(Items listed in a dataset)
(** * Tree decorator: state, quota, persistence and auth

    A shallow embedding of [src/data/treeStore.ts] and [src/convex/auth.ts],
    together with the collaborators they call.

    Conventions.
    - An [async] function is its sequential body: every [await] is a bind.
    - A function that may throw runs in [M St A]: it yields an [outcome]
      (a returned value or a thrown error) and the state reached so far,
      so [try]/[catch]/[finally] can be written as in the source.
    - [Date.now()] and [Math.random()] are read from an [Ambient] oracle,
      indexed by the number of reads made so far.
    - A store action is a closure of one render: what it reads of the
      state outside a setter's updater is what that render saw.
      [addOrnament], whose quota check reads the count its render
      captured while its append works on the live sequence, takes the
      state of its render as an argument. The other actions are taken on
      the hook value of the latest render ([render]). *)

From Stdlib Require Import ZArith QArith Ascii String.
From stdpp Require Import base option list strings gmap pretty.

(* ================================================================== *)
(** ** Outcomes and the state-and-exception monad *)
(* ================================================================== *)

Inductive outcome (A : Type) : Type :=
  | Returned (a : A)
  | Threw (error : string).
Arguments Returned {A} a.
Arguments Threw {A} error.

(** A run carries the number of ambient reads made so far next to the
    state proper. *)
Record Run (St : Type) : Type := mkRun { ticks : nat; state : St }.
Arguments mkRun {St} ticks state.
Arguments ticks {St} r.
Arguments state {St} r.

Definition M (St A : Type) : Type := Run St → outcome A * Run St.

Definition throw {St A} (e : string) : M St A := λ r, (Threw e, r).

#[global] Instance M_ret {St} : MRet (M St) := λ A a r, (Returned a, r).

#[global] Instance M_bind {St} : MBind (M St) := λ A B k m r,
  match m r with
  | (Returned a, r') => k a r'
  | (Threw e, r') => (Threw e, r')
  end.

#[global] Instance M_fmap {St} : FMap (M St) := λ A B f m,
  a ← m; mret (f a).

(** [try { body } catch (error) { handler error }]: what [body] did to the
    state before it threw stays done. *)
Definition try_catch {St A} (body : M St A) (handler : string → M St A) : M St A :=
  λ r, match body r with
       | (Returned a, r') => (Returned a, r')
       | (Threw e, r') => handler e r'
       end.

(** [try { body } finally { final }], for a [final] that does not throw. *)
Definition try_finally {St A} (body : M St A) (final : M St unit) : M St A :=
  λ r, match body r with
       | (o, r') => (o, snd (final r'))
       end.

Definition get {St} : M St St := λ r, (Returned (state r), r).

Definition modify {St} (f : St → St) : M St unit :=
  λ r, (Returned tt, mkRun (ticks r) (f (state r))).

(** Lifts an outcome computed elsewhere (the reply of a collaborator). *)
Definition lift {St A} (o : outcome A) : M St A := λ r, (o, r).

(** The ambient browser or server runtime. [Math_random_digits k] is the
    string of base-36 digits that follows ["0."] in
    [Math.random().toString(36)] at the [k]-th read. *)
Class Ambient := {
  Date_now : nat → Z;
  Math_random_digits : nat → string;
}.

Definition tick {St} : M St nat :=
  λ r, (Returned (ticks r), mkRun (S (ticks r)) (state r)).

Definition dateNow {ambient : Ambient} {St} : M St Z :=
  k ← tick; mret (Date_now k).

(** [Math.random().toString(36).substring(2)] *)
Definition randomSubstring2 {ambient : Ambient} {St} : M St string :=
  k ← tick; mret (Math_random_digits k).

(** [Math.random().toString(36).substr(2, 9)] *)
Definition randomSubstr2_9 {ambient : Ambient} {St} : M St string :=
  k ← tick; mret (String.substring 0 9 (Math_random_digits k)).

(* ================================================================== *)
(** ** Data model ([../types], as used by the store) *)
(* ================================================================== *)

(** A finite JavaScript number, as the exact rational it denotes. The
    store never computes with these fields; it only copies them. *)
Definition number : Type := Q.

Record TreeConfig := mkTreeConfig {
  cfg_seed : number;
  cfg_height : number;
  cfg_radius : number;
  cfg_tiers : number;
  cfg_color : string;
  cfg_snowAmount : number;
}.

(** What a caller supplies for an ornament, and what an export carries
    for it (the object shape of [ornaments] in [convex/trees.ts]). An
    ornament type is the string it is at run time. *)
Record OrnamentDraft := mkOrnamentDraft {
  od_type : string;
  od_color : string;
  od_position : list number;
  od_scale : number;
  od_rotation : option (list number);
}.

Record OrnamentData := mkOrnamentData {
  orn_type : string;
  orn_color : string;
  orn_position : list number;
  orn_scale : number;
  orn_rotation : option (list number);
  orn_id : string;
  orn_userId : option string;
  orn_userName : option string;
  orn_createdAt : Z;
}.

(** [Partial<OrnamentData>]: [None] is a key that is absent. *)
Record PartialOrnamentData := mkPartialOrnamentData {
  upd_type : option string;
  upd_color : option string;
  upd_position : option (list number);
  upd_scale : option number;
  upd_rotation : option (option (list number));
  upd_id : option string;
  upd_userId : option (option string);
  upd_userName : option (option string);
  upd_createdAt : option Z;
}.

Record TopperDraft := mkTopperDraft {
  td_type : string;
  td_color : string;
  td_scale : number;
  td_glow : bool;
}.

Record TreeTopperData := mkTreeTopperData {
  top_type : string;
  top_color : string;
  top_scale : number;
  top_glow : bool;
  top_id : string;
  top_userId : option string;
  top_userName : option string;
  top_createdAt : Z;
}.

Record UserQuota := mkUserQuota {
  maxOrnaments : Z;
  usedOrnaments : Z;
  maxToppers : Z;
  usedToppers : Z;
  canUseSpecialOrnaments : bool;
  canUseCustomColors : bool;
  canUseAnimations : bool;
}.

Record User := mkUser {
  user_id : string;
  user_email : string;
  user_passwordHash : string;
  user_name : option string;
  user_tier : string;
  user_quota : UserQuota;
  user_createdAt : Z;
  user_updatedAt : Z;
}.

(** *** The export envelope ([TreeExportData], with the fields that
    [saveToCloud] reads and [convex/trees.ts] validates) *)

Record TreeExportMetadata := mkTreeExportMetadata {
  meta_name : option string;
  meta_description : option string;
  meta_authorName : option string;
  meta_authorId : option string;
  meta_thumbnail : option string;
  meta_tags : list string;
}.

(** [Partial<TreeConfig>] *)
Record PartialTreeConfig := mkPartialTreeConfig {
  pc_seed : option number;
  pc_height : option number;
  pc_radius : option number;
  pc_tiers : option number;
  pc_color : option string;
  pc_snowAmount : option number;
}.

(** [Partial<TreeExportMetadata>] *)
Record PartialTreeExportMetadata := mkPartialTreeExportMetadata {
  pm_name : option (option string);
  pm_description : option (option string);
  pm_authorName : option (option string);
  pm_authorId : option (option string);
  pm_thumbnail : option (option string);
  pm_tags : option (list string);
}.

Record TreeExportData := mkTreeExportData {
  treeConfig : TreeConfig;
  topper : option TopperDraft;
  ornaments : list OrnamentDraft;
  metadata : TreeExportMetadata;
  exportedAt : Z;
}.

(** The value [prepareTreeRestore] hands back. *)
Record TreeRestore := mkTreeRestore {
  restored_treeConfig : TreeConfig;
  restored_topper : option TopperDraft;
  restored_ornaments : list OrnamentDraft;
}.

(* ================================================================== *)
(** ** The store's state and its world *)
(* ================================================================== *)

Record TreeStoreState := mkTreeStoreState {
  st_ornaments : list OrnamentData;
  st_topper : option TreeTopperData;
  st_treeConfig : TreeConfig;
  st_currentUser : option User;
  st_isLoading : bool;
  st_isSyncing : bool;
  st_cloudId : option string;
}.

(** What a store action can read and write: the hook's state and the
    browser's [localStorage]. *)
Record World := mkWorld {
  store : TreeStoreState;
  localStorage : gmap string string;
}.

(** The tree proper: what a load replaces. *)
Definition sameTree (s s' : TreeStoreState) : Prop :=
  st_ornaments s' = st_ornaments s ∧
  st_topper s' = st_topper s ∧
  st_treeConfig s' = st_treeConfig s.

Definition DEFAULT_TREE_CONFIG : TreeConfig := {|
  cfg_seed := 12345%Q;
  cfg_height := 6%Q;
  cfg_radius := 2.5%Q;
  cfg_tiers := 7%Q;
  cfg_color := "#1a472a";
  cfg_snowAmount := 0.3%Q;
|}.

(** Runs a computation on a part of the state; the count of ambient
    reads is shared. *)
Definition zoom {St Part A} (part : St → Part) (update : Part → St → St)
    (m : M Part A) : M St A :=
  λ r, match m (mkRun (ticks r) (part (state r))) with
       | (o, r') => (o, mkRun (ticks r') (update (state r') (state r)))
       end.

Definition with_store (f : TreeStoreState → TreeStoreState) (w : World) : World :=
  {| store := f (store w); localStorage := localStorage w |}.

Definition with_localStorage (ls : gmap string string) (w : World) : World :=
  {| store := store w; localStorage := ls |}.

* [TASK OBJECTIVE]: Nothing but a number belongs in the answer, namely how many lines above include "count".

* [ANSWER SPACE]: 2